Try it: Beginning with the first line of the data below, reproduce every line unchanged, ending with the line that holds "parameter that gives".

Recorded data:
(* ===== verification/Filter.v ===== *)
(** * Per-mailbox delivery rules (internal/filter/filter.go)

    A rule's conditions are tested against the parsed header and the size of
    the message; the actions of the matching rules accumulate until a matching
    rule says [stop].  The RFC 5322 header parser is [net/mail]'s: it is a
    parameter that gives the header of a message, or nothing when it cannot be
    read. *)

From S2P Require Import Prelude GoStrings.

(** ** Headers: [textproto.MIMEHeader] *)

Abbreviation header := (gmap str (list str)).

(** The token bytes of RFC 7230, the only ones a canonical key may hold. *)
Definition is_token_byte (c : ascii) : bool :=
  is_upper c || is_lower c || is_digit c
  || existsb (Ascii.eqb c) #"!#$%&'*+-.^_`|~".

Fixpoint canonical_aux (up : bool) (s : str) : str :=
  match s with
  | [] => []
  | c :: r => (if up then upper_byte c else lower_byte c) :: canonical_aux (Ascii.eqb c "-") r
  end.

(** [textproto.CanonicalMIMEHeaderKey]. *)
Definition canonical_key (s : str) : str :=
  if forallb is_token_byte s then canonical_aux true s else s.

(** [Header.Get]: the first value of the key, or the empty string. *)
Definition header_get (h : header) (key : str) : str :=
  match h !! canonical_key key with
  | Some (v :: _) => v
  | _ => []
  end.

(** ** Rules *)

Record Rule := mkRule {
  rFrom : str;
  rTo : str;
  rSubject : str;
  rHeader : str;
  rLargerThan : Z;
  rFolder : str;
  rJunk : bool;
  rSeen : bool;
  rFlagged : bool;
  rForwardTo : str;
  rDiscard : bool;
  rStop : bool }.

Record Outcome := mkOutcome {
  oFolder : str;
  oJunk : bool;
  oSeen : bool;
  oFlagged : bool;
  oForward : list str;
  oDiscard : bool }.

Definition noOutcome : Outcome := mkOutcome [] false false false [] false.

Definition is_empty (s : str) : bool := match s with [] => true | _ => false end.

Definition containsFold (s sub : str) : bool := contains (to_lower sub) (to_lower s).

Definition matches (r : Rule) (h : header) (size : Z) : bool :=
  if negb (is_empty (rFrom r)) && negb (containsFold (header_get h #"From") (rFrom r)) then false
  else if negb (is_empty (rTo r)) && negb (containsFold (header_get h #"To") (rTo r))
          && negb (containsFold (header_get h #"Cc") (rTo r)) then false
  else if negb (is_empty (rSubject r))
          && negb (containsFold (header_get h #"Subject") (rSubject r)) then false
  else if negb (is_empty (rHeader r))
          && (let '(name, want, ok) := cut ":" (rHeader r) in
              if ok then negb (containsFold (header_get h (trim_space name)) (trim_space want))
              else true) then false
  else if (0 <? rLargerThan r) && (size <=? rLargerThan r) then false
  else true.

(** The body of the loop of [Apply] for a matching rule. *)
Definition act (r : Rule) (out : Outcome) : Outcome :=
  mkOutcome
    (if is_empty (rFolder r) then oFolder out else rFolder r)
    (if rJunk r then true else oJunk out)
    (if rSeen r then true else oSeen out)
    (if rFlagged r then true else oFlagged out)
    (if is_empty (rForwardTo r) then oForward out else oForward out ++ [rForwardTo r])
    (if rDiscard r then true else oDiscard out).

Fixpoint apply_loop (rules : list Rule) (h : header) (size : Z) (out : Outcome) : Outcome :=
  match rules with
  | [] => out
  | r :: rest =>
      if matches r h size then
        let out' := act r out in
        if rStop r then out' else apply_loop rest h size out'
      else apply_loop rest h size out
  end.

Definition Apply (readMessage : str -> option header) (rules : list Rule) (msg : str) : Outcome :=
  let h := match readMessage msg with Some h => h | None => ∅ end in
  apply_loop rules h (Z.of_nat (length msg)) noOutcome.

(** ** Specification

    The rules that take effect: the matching ones, up to and including the
    first matching rule with [stop]. *)
Fixpoint effective (rules : list Rule) (h : header) (size : Z) : list Rule :=
  match rules with
  | [] => []
  | r :: rest =>
      if matches r h size then r :: (if rStop r then [] else effective rest h size)
      else effective rest h size
  end.

Definition nonempty_strs (l : list str) : list str := filter (fun s => is_empty s = false) l.

(** What the effective rules decide together. *)
Definition decision (rs : list Rule) : Outcome :=
  mkOutcome
    (default [] (last (nonempty_strs (rFolder <$> rs))))
    (existsb rJunk rs)
    (existsb rSeen rs)
    (existsb rFlagged rs)
    (nonempty_strs (rForwardTo <$> rs))
    (existsb rDiscard rs).

Lemma nonempty_strs_snoc l s :
  nonempty_strs (l ++ [s]) = if is_empty s then nonempty_strs l else nonempty_strs l ++ [s].
Proof.
  unfold nonempty_strs. rewrite filter_app, filter_cons, filter_nil.
  destruct (is_empty s) eqn:E; case_decide; try congruence. by rewrite app_nil_r.
Qed.

Lemma decision_snoc rs r : decision (rs ++ [r]) = act r (decision rs).
Proof.
  unfold decision, act. rewrite !fmap_app. simpl. rewrite !nonempty_strs_snoc.
  rewrite !existsb_app. simpl. rewrite !orb_false_r. f_equal.
  - destruct (is_empty (rFolder r)); [done|]. by rewrite last_snoc.
  - by rewrite orb_comm; destruct (rJunk r).
  - by rewrite orb_comm; destruct (rSeen r).
  - by rewrite orb_comm; destruct (rFlagged r).
  - by rewrite orb_comm; destruct (rDiscard r).
Qed.

Lemma apply_loop_decision rules h size done_rules :
  apply_loop rules h size (decision done_rules)
  = decision (done_rules ++ effective rules h size).
Proof.
  revert done_rules. induction rules as [|r rest IH]; intros ds; simpl.
  - by rewrite app_nil_r.
  - destruct (matches r h size); [|apply IH].
    rewrite <- decision_snoc. destruct (rStop r); [done|].
    rewrite IH, <- app_assoc. done.
Qed.

(** Applying the rules yields the decision of the effective ones, the
    matching rules up to the first of them that stops: the last folder named,
    every mark and every forwarding address; a message whose header cannot be
    parsed is treated as one without header fields. *)
Theorem Apply_spec (readMessage : str -> option header) (rules : list Rule) (msg : str) :
  Apply readMessage rules msg
  = decision (effective rules (default ∅ (readMessage msg)) (Z.of_nat (length msg))).
Proof. apply (apply_loop_decision rules _ _ []). Qed.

Solution:
(* ===== verification/Filter.v ===== *)
(** * Per-mailbox delivery rules (internal/filter/filter.go)

    A rule's conditions are tested against the parsed header and the size of
    the message; the actions of the matching rules accumulate until a matching
    rule says [stop].  The RFC 5322 header parser is [net/mail]'s: it is a
    parameter that gives the header of a message, or nothing when it cannot be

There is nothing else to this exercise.